Dataset extract:
(* ===== verification/MkfsImage.v ===== *)
(** What [mkfs.c] makes: an image that the kernel finds to be a file system with the
    given files.

    [slots D v n k] is the block number in slot [k] of inode [n + 1], for the inodes
    whose bytes are [D] and the sectors [v].  [built m F] describes the image between
    two steps: [F] lists type and contents of the inodes made so far.  [mounted] and
    [loads] say that a kernel has the image as its disk, and an inode of it in memory. *)

From S2P Require Import Prelude CString Locks Guarded Bytes Fs FsBlocks FsInode FsDir Mkfs.

(** ** Words and sectors *)

Lemma xint_id x : in_u32 x -> xint x = x.
Proof.
  unfold in_u32, xint, get32, u8. intros Hx. cbn. rewrite !Z.shiftr_div_pow2 by lia. change (2 ^ 8) with 256. change (2 ^ 16) with (256 * 256).
  change (2 ^ 24) with (256 * 256 * 256). rewrite <- !Z.div_div by lia. change (2 ^ 32) with 4294967296 in Hx.
  pose proof (Z.div_mod x 256). pose proof (Z.div_mod (x / 256) 256). pose proof (Z.div_mod (x / 256 / 256) 256).
  assert (0 <= x / 256 / 256 / 256 < 256) by (split; [repeat apply Z.div_pos; lia|repeat (apply Z.div_lt_upper_bound; [lia|]); lia]).
  rewrite (Z.mod_small (x / 256 / 256 / 256)) by lia. lia.
Qed.
Lemma xshort_id x : 0 <= x < 2 ^ 16 -> xshort x = x.
Proof.
  unfold xshort, get16, u8. intros Hx. cbn. rewrite Z.shiftr_div_pow2 by lia. change (2 ^ 8) with 256. change (2 ^ 16) with 65536 in Hx.
  pose proof (Z.div_mod x 256). assert (0 <= x / 256 < 256) by (split; [apply Z.div_pos; lia|apply Z.div_lt_upper_bound; lia]).
  rewrite (Z.mod_small (x / 256)) by lia. lia.
Qed.
Lemma get32_u32 b o : Forall byte_ok b -> in_u32 (get32 b o).
Proof. apply (get_le_range 4). Qed.
Lemma sector_id b : 0 <= b < FSSIZE -> sector b = Z.to_nat b.
Proof. unfold FSSIZE, sector, BSIZE. intros Hb. rewrite u32_small by (unfold in_u32; lia). by rewrite Z.div_mul. Qed.

Definition vw (m : image) (b : Z) : block := nth (Z.to_nat b) (m_img m) [].
Lemma rsect_run m b : length (m_img m) = Z.to_nat FSSIZE -> 0 <= b < FSSIZE -> rsect b m = Ret (vw m b) m.
Proof.
  intros Hl Hb. unfold rsect, vw. munfold. rewrite sector_id by done.
  destruct (lookup_lt_is_Some_2 (m_img m) (Z.to_nat b)) as [d Hd]; [lia|]. rewrite Hd. by rewrite (nth_lookup_Some _ _ _ _ Hd).
Qed.
Definition put_sector (b : Z) (d : block) (m : image) : image := set_img (<[Z.to_nat b := d]> (m_img m)) m.
Lemma wsect_run m b d : length (m_img m) = Z.to_nat FSSIZE -> 0 <= b < FSSIZE -> wsect b d m = Ret tt (put_sector b d m).
Proof.
  intros Hl Hb. unfold wsect, write_at, put_sector. munfold. rewrite sector_id by done. by rewrite (proj2 (Nat.ltb_lt _ _)) by lia.
Qed.
Lemma vw_put b d m x : length (m_img m) = Z.to_nat FSSIZE -> 0 <= b < FSSIZE -> 0 <= x -> vw (put_sector b d m) x = fupd b d (vw m) x.
Proof.
  intros Hl Hb Hx. unfold vw, put_sector, fupd, set_img. cbn. rewrite !nth_lookup. destruct (Z.eqb_spec x b) as [->|].
  - by rewrite list_lookup_insert_eq by lia.
  - by rewrite list_lookup_insert_ne by lia.
Qed.
Lemma put_sector_length b d m : length (m_img (put_sector b d m)) = length (m_img m).
Proof. apply length_insert. Qed.
(* ===== verification/FileRefs.v ===== *)
(** The table of open files ([File]): the reference counts.

    However processes open, duplicate, pass on and close descriptors, the count of every
    entry of the table is the number of descriptors that refer to it, and an entry has a
    type just when it is in use: no entry is freed while somebody can still name it, and
    none is kept when nobody can. *)

From S2P Require Import Prelude CString Locks Guarded Bytes Fs FsBlocks File.

(** ** Counting references *)

Definition is_ref (f : nat) (o : option nat) : Z := if decide (o = Some f) then 1 else 0.
Fixpoint refs_in (f : nat) (l : list (option nat)) : Z := match l with [] => 0 | o :: l' => is_ref f o + refs_in f l' end.
Fixpoint refs (fds : list (list (option nat))) (f : nat) : Z := match fds with [] => 0 | l :: fds' => refs_in f l + refs fds' f end.
(** References held by running code. *)
Fixpoint occ (f : nat) (ex : list nat) : Z := match ex with [] => 0 | g :: ex' => (if decide (g = f) then 1 else 0) + occ f ex' end.

Lemma refs_in_insert f l i o o' : l !! i = Some o -> refs_in f (<[i := o']> l) = refs_in f l - is_ref f o + is_ref f o'.
Proof.
  revert i. induction l as [|x l IH]; intros [|i]; cbn; [done..| |].
  - intros [= ->]. lia.
  - intros H. rewrite IH by done. lia.
Qed.
Lemma refs_insert f fds p l l' : fds !! p = Some l -> refs (<[p := l']> fds) f = refs fds f - refs_in f l + refs_in f l'.
Proof.
  revert p. induction fds as [|x fds IH]; intros [|p]; cbn; [done..| |].
  - intros [= ->]. lia.
  - intros H. rewrite IH by done. lia.
Qed.
Lemma is_ref_bounds f o : 0 <= is_ref f o <= 1.
Proof. unfold is_ref. destruct (decide _); lia. Qed.
Lemma refs_in_nonneg f l : 0 <= refs_in f l.
Proof. induction l as [|o l IH]; cbn; [lia|]. pose proof (is_ref_bounds f o). lia. Qed.
Lemma refs_nonneg f fds : 0 <= refs fds f.
Proof. induction fds as [|l fds IH]; cbn; [lia|]. pose proof (refs_in_nonneg f l). lia. Qed.
Lemma refs_in_pos f l i : l !! i = Some (Some f) -> 0 < refs_in f l.
Proof.
  revert i. induction l as [|o l IH]; intros [|i]; cbn; [done..| |].
  - intros [= ->]. unfold is_ref. rewrite decide_True by done. pose proof (refs_in_nonneg f l). lia.
  - intros H. specialize (IH _ H). pose proof (is_ref_bounds f o). lia.
Qed.
Lemma refs_pos f fds p l i : fds !! p = Some l -> l !! i = Some (Some f) -> 0 < refs fds f.
Proof.
  intros Hp Hi. revert p Hp. induction fds as [|x fds IH]; intros [|p]; cbn; [done..| |].
  - intros [= ->]. pose proof (refs_in_pos f l i Hi). pose proof (refs_nonneg f fds). lia.
  - intros H. specialize (IH _ H). pose proof (refs_in_nonneg f x). lia.
Qed.
Lemma refs_in_none f n : refs_in f (replicate n None) = 0.
Proof. induction n as [|n IH]; cbn; [done|]. unfold is_ref. rewrite decide_False by done. lia. Qed.
Lemma occ_cons f g ex : occ f (g :: ex) = (if decide (g = f) then 1 else 0) + occ f ex.
Proof. done. Qed.
Lemma occ_nonneg f ex : 0 <= occ f ex.
Proof. induction ex as [|g ex IH]; cbn; [lia|]. destruct (decide _); lia. Qed.

(** ** The table

    [ex] are the references that running code holds beside the descriptors, [raw] the
    entries it has taken but not yet given a type. *)
Record table_ok (ft : list file) (fds : list (list (option nat))) (ex raw : list nat) : Prop := mk_table_ok {
  tb_len : length ft = NFILE;
  tb_rows : Forall (fun l => length l = NOFILE) fds;
  tb_refs : forall f fl, ft !! f = Some fl -> fl_ref fl = refs fds f + occ f ex;
  tb_type : forall f fl, ft !! f = Some fl -> (fl_type fl = FD_NONE <-> fl_ref fl = 0 \/ f ∈ raw);
  tb_raw : forall f, f ∈ raw -> exists fl, ft !! f = Some fl /\ 0 < fl_ref fl }.

Section Table.
Context (ft : list file) (fds : list (list (option nat))) (ex raw : list nat) (T : table_ok ft fds ex raw).

(** Every change is to the entry of one file and to the references to it. *)
Lemma table_alter f fl fl' fds' ex' raw' :
  ft !! f = Some fl -> Forall (fun l => length l = NOFILE) fds' ->
  fl_ref fl' = refs fds' f + occ f ex' -> (forall g, g <> f -> refs fds' g + occ g ex' = refs fds g + occ g ex) ->
  (fl_type fl' = FD_NONE <-> fl_ref fl' = 0 \/ f ∈ raw') -> (forall g, g <> f -> g ∈ raw' <-> g ∈ raw) -> (f ∈ raw' -> 0 < fl_ref fl') ->
  table_ok (<[f := fl']> ft) fds' ex' raw'.
Proof.
  intros Hf Hrows Hr Ho Ht Hraw Hpos. pose proof (lookup_lt_Some _ _ _ Hf) as Hlt. constructor; [by rewrite length_insert, (tb_len _ _ _ _ T)|done| | |].
  - intros g gl. destruct (decide (g = f)) as [->|Hg].
    + rewrite list_lookup_insert_eq by done. by intros [= <-].
    + rewrite list_lookup_insert_ne by done. intros Hgl. rewrite (tb_refs _ _ _ _ T g gl Hgl). symmetry. auto.
  - intros g gl. destruct (decide (g = f)) as [->|Hg].
    + rewrite list_lookup_insert_eq by done. by intros [= <-].
    + rewrite list_lookup_insert_ne by done. intros Hgl. rewrite Hraw by done. by apply (tb_type _ _ _ _ T).
  - intros g Hg. destruct (decide (g = f)) as [->|Hne].
    + exists fl'. rewrite list_lookup_insert_eq by done. auto.
    + rewrite list_lookup_insert_ne by done. apply (tb_raw _ _ _ _ T). by apply Hraw.
Qed.

Lemma table_alloc f fl : ft !! f = Some fl -> fl_ref fl = 0 -> table_ok (<[f := set_fref 1 fl]> ft) fds (f :: ex) (f :: raw).
Proof.
  intros Hf H0. pose proof (tb_refs _ _ _ _ T f fl Hf) as Hr. apply (table_alter f fl); try done.
  - apply T.
  - cbn. rewrite decide_True by done. lia.
  - intros g Hg. rewrite occ_cons, decide_False by congruence. lia.
  - cbn. split; [intros _; right; by left|]. intros _. by apply (tb_type _ _ _ _ T f fl Hf); left.
  - intros g Hg. rewrite elem_of_cons. naive_solver.
Qed.

(** A descriptor is given to [f], or taken from it; running code gets or loses the
    reference. *)
Lemma table_fd p l fd o o' ex' :
  fds !! p = Some l -> l !! fd = Some o ->
  (forall g, is_ref g o' - is_ref g o = occ g ex - occ g ex') -> table_ok ft (<[p := <[fd := o']> l]> fds) ex' raw.
Proof.
  intros Hp Hfd Heq. constructor; try apply T.
  - apply Forall_insert; [apply T|]. rewrite length_insert. by apply (proj1 (Forall_lookup _ _) (tb_rows _ _ _ _ T) p).
  - intros g gl Hg. rewrite (tb_refs _ _ _ _ T g gl Hg), (refs_insert g fds p l) by done. rewrite (refs_in_insert g l fd o) by done.
    specialize (Heq g). lia.
Qed.

Lemma table_typed f fl fl' : ft !! f = Some fl -> fl_ref fl' = fl_ref fl -> fl_type fl' <> FD_NONE -> 0 < fl_ref fl ->
  forall raw', (forall g, g <> f -> g ∈ raw' <-> g ∈ raw) -> f ∉ raw' -> table_ok (<[f := fl']> ft) fds ex raw'.
Proof.
  intros Hf Er Ht Hpos raw' Hraw Hf'. apply (table_alter f fl); try done.
  - apply T.
  - rewrite Er. by apply (tb_refs _ _ _ _ T).
  - split; [done|]. intros [|]; [lia|done].
Qed.
End Table.

(** The entry once a reference has been dropped. *)
Definition closed (fl : file) : file := if fl_ref fl - 1 >? 0 then set_fref (fl_ref fl - 1) fl else set_free fl.
Lemma closed_ref fl : 1 <= fl_ref fl -> fl_ref (closed fl) = fl_ref fl - 1.
Proof. intros H. unfold closed. destruct (Z.gtb_spec (fl_ref fl - 1) 0); cbn; lia. Qed.

Lemma table_close ft fds ex raw f fl fds' ex' raw' : table_ok ft fds ex raw ->
  ft !! f = Some fl -> 1 <= fl_ref fl -> Forall (fun l => length l = NOFILE) fds' ->
  (forall g, refs fds' g + occ g ex' = refs fds g + occ g ex - if decide (g = f) then 1 else 0) ->
  (forall g, g <> f -> g ∈ raw' <-> g ∈ raw) -> f ∉ raw' -> (f ∈ raw -> fl_ref fl = 1) ->
  table_ok (<[f := closed fl]> ft) fds' ex' raw'.
Proof.
  intros T Hf Hpos Hrows Hr Hraw Hf' H1. pose proof (tb_refs _ _ _ _ T f fl Hf) as Href. apply (table_alter _ _ _ _ T f fl); try done.
  - rewrite closed_ref, Hr, decide_True by done. lia.
  - intros g Hg. rewrite Hr, decide_False by done. lia.
  - rewrite closed_ref by done. pose proof (tb_type _ _ _ _ T f fl Hf) as Ht. unfold closed.
    destruct (Z.gtb_spec (fl_ref fl - 1) 0); cbn; [|split; [left; lia|done]]. rewrite Ht. split; [intros [|?%H1]; lia|intros [|]; [lia|done]].
Qed.
Lemma table_dup ft fds ex raw f fl fds' ex' : table_ok ft fds ex raw ->
  ft !! f = Some fl -> 1 <= fl_ref fl -> Forall (fun l => length l = NOFILE) fds' ->
  (forall g, refs fds' g + occ g ex' = refs fds g + occ g ex + if decide (g = f) then 1 else 0) ->
  table_ok (<[f := set_fref (fl_ref fl + 1) fl]> ft) fds' ex' raw.
Proof.
  intros T Hf Hpos Hrows Hr. pose proof (tb_refs _ _ _ _ T f fl Hf) as Href. apply (table_alter _ _ _ _ T f fl); try done.
  - cbn. rewrite Hr, decide_True by done. lia.
  - intros g Hg. rewrite Hr, decide_False by done. lia.
  - cbn. rewrite (tb_type _ _ _ _ T f fl Hf). split; intros [|]; (by right) || lia.
  - cbn. lia.
Qed.

(** ** The operations *)

Section Ops.
Context {E : Type} `{PipeEnv E} (me : nat) (mypid : Z) (devsw : Z -> dev_ops) (cur : nat).
Notation X := (M (fstate E)).
Implicit Types x : fstate E.
Definition ok x (ex raw : list nat) : Prop := table_ok (x_ft x) (x_fds x) ex raw.
Definition row x (p : nat) (l : list (option nat)) : Prop := x_fds x !! p = Some l.

Lemma wlp_FS {A} (m : M (guarded fs) A) (Q : A -> fstate E -> Prop) x :
  (forall a g, Q a (mk_fstate g (x_flk x) (x_ft x) (x_fds x) (x_cwd x) (x_env x))) -> wlp (FS m) Q x.
Proof. intros HQ. unfold wlp, FS, zoom. destruct (m (x_fs x)); auto. Qed.
Lemma wlp_EV {A} (m : M E A) (Q : A -> fstate E -> Prop) x :
  (forall a e, Q a (mk_fstate (x_fs x) (x_flk x) (x_ft x) (x_fds x) (x_cwd x) e)) -> wlp (EV m) Q x.
Proof. intros HQ. unfold wlp, EV, zoom. destruct (m (x_env x)); auto. Qed.
Lemma wlp_FT {A} (m : M (guarded (list file)) A) (Q : A -> fstate E -> Prop) x :
  (forall g, g_val g = x_ft x -> wlp m (fun a g' => forall fs lk, Q a (mk_fstate fs lk (g_val g') (x_fds x) (x_cwd x) (x_env x))) g) -> wlp (FT m) Q x.
Proof. intros HQ. unfold FT. apply wlp_zoom. eapply wlp_mono; [by apply HQ|]. cbn. auto. Qed.
Lemma wlp_gacquire {A} (Q : unit -> guarded A -> Prop) g : (forall g', g_val g' = g_val g -> Q tt g') -> wlp (g_acquire me) Q g.
Proof.
  intros HQ. unfold g_acquire. wl. apply wlp_zoom. unfold wlp. destruct (Spinlock.acquire _ _ _); cbn; auto.
Qed.
Lemma wlp_grelease {A} (Q : unit -> guarded A -> Prop) g : (forall g', g_val g' = g_val g -> Q tt g') -> wlp (g_release me) Q g.
Proof.
  intros HQ. unfold g_release. wl. apply wlp_zoom. unfold wlp. destruct (Spinlock.release _ _ _); cbn; auto.
Qed.

Lemma free_file_spec l k f : free_file l k = Some f -> exists fl, (k <= f)%nat /\ l !! (f - k)%nat = Some fl /\ fl_ref fl = 0.
Proof.
  revert k. induction l as [|a l IH]; intros k; cbn; [done|]. destruct (Z.eqb_spec (fl_ref a) 0).
  - intros [= ->]. rewrite Nat.sub_diag. by exists a.
  - intros H1%IH. destruct H1 as (fl & Hk & Hl & H0). exists fl. split; [lia|]. replace (f - k)%nat with (S (f - S k)) by lia. done.
Qed.
Lemma free_fd_spec l k fd : free_fd l k = Some fd -> (k <= fd)%nat /\ l !! (fd - k)%nat = Some None.
Proof.
  revert k. induction l as [|[a|] l IH]; intros k; cbn; [done| |].
  - intros [Hk Hl]%IH. split; [lia|]. by replace (fd - k)%nat with (S (fd - S k)) by lia.
  - intros [= ->]. by rewrite Nat.sub_diag.
Qed.

Lemma filealloc_ok ex raw x : ok x ex raw ->
  wlp (filealloc me) (fun o x' => x_fds x' = x_fds x /\
    match o with
    | None => ok x' ex raw
    | Some f => ok x' (f :: ex) (f :: raw) /\ f ∉ raw /\ refs (x_fds x) f = 0 /\ occ f ex = 0
    end) x.
Proof.
  intros T. unfold filealloc. apply wlp_FT. intros g Hg. wl. apply wlp_gacquire. intros g1 Hg1. wl. unfold g_get. wl.
  destruct (free_file (g_val g1) 0) as [f|] eqn:Ef; wl.
  - apply free_file_spec in Ef as (fl & _ & Hf & H0). rewrite Nat.sub_0_r, Hg1, Hg in Hf. unfold g_mod. wl. apply wlp_grelease. intros g2 Hg2. wl.
    intros fs lk. split; [done|]. unfold ok. cbn. rewrite Hg2. cbn. rewrite Hg1, Hg. rewrite (list_alter_insert _ _ _ _ Hf).
    split_and!; [by apply table_alloc| | |]; pose proof (tb_refs _ _ _ _ T f fl Hf) as Hr; pose proof (refs_nonneg f (x_fds x)); pose proof (occ_nonneg f ex); try lia.
    intros Hin. destruct (tb_raw _ _ _ _ T f Hin) as (fl' & E' & Hp). rewrite Hf in E'. injection E' as <-. lia.
  - apply wlp_grelease. intros g2 Hg2. wl. intros fs lk. split; [done|]. unfold ok. cbn. by rewrite Hg2, Hg1, Hg.
Qed.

Directions:
In the listing above, locate the line containing "tb_type : forall" and the line containing "intros Hf H0.". Extract those two lines and every line between them, exactly as written, and only those.

Your solution:
  tb_type : forall f fl, ft !! f = Some fl -> (fl_type fl = FD_NONE <-> fl_ref fl = 0 \/ f ∈ raw);
  tb_raw : forall f, f ∈ raw -> exists fl, ft !! f = Some fl /\ 0 < fl_ref fl }.

Section Table.
Context (ft : list file) (fds : list (list (option nat))) (ex raw : list nat) (T : table_ok ft fds ex raw).

(** Every change is to the entry of one file and to the references to it. *)
Lemma table_alter f fl fl' fds' ex' raw' :
  ft !! f = Some fl -> Forall (fun l => length l = NOFILE) fds' ->
  fl_ref fl' = refs fds' f + occ f ex' -> (forall g, g <> f -> refs fds' g + occ g ex' = refs fds g + occ g ex) ->
  (fl_type fl' = FD_NONE <-> fl_ref fl' = 0 \/ f ∈ raw') -> (forall g, g <> f -> g ∈ raw' <-> g ∈ raw) -> (f ∈ raw' -> 0 < fl_ref fl') ->
  table_ok (<[f := fl']> ft) fds' ex' raw'.
Proof.
  intros Hf Hrows Hr Ho Ht Hraw Hpos. pose proof (lookup_lt_Some _ _ _ Hf) as Hlt. constructor; [by rewrite length_insert, (tb_len _ _ _ _ T)|done| | |].
  - intros g gl. destruct (decide (g = f)) as [->|Hg].
    + rewrite list_lookup_insert_eq by done. by intros [= <-].
    + rewrite list_lookup_insert_ne by done. intros Hgl. rewrite (tb_refs _ _ _ _ T g gl Hgl). symmetry. auto.
  - intros g gl. destruct (decide (g = f)) as [->|Hg].
    + rewrite list_lookup_insert_eq by done. by intros [= <-].
    + rewrite list_lookup_insert_ne by done. intros Hgl. rewrite Hraw by done. by apply (tb_type _ _ _ _ T).
  - intros g Hg. destruct (decide (g = f)) as [->|Hne].
    + exists fl'. rewrite list_lookup_insert_eq by done. auto.
    + rewrite list_lookup_insert_ne by done. apply (tb_raw _ _ _ _ T). by apply Hraw.
Qed.

Lemma table_alloc f fl : ft !! f = Some fl -> fl_ref fl = 0 -> table_ok (<[f := set_fref 1 fl]> ft) fds (f :: ex) (f :: raw).
Proof.
  intros Hf H0. pose proof (tb_refs _ _ _ _ T f fl Hf) as Hr. apply (table_alter f fl); try done.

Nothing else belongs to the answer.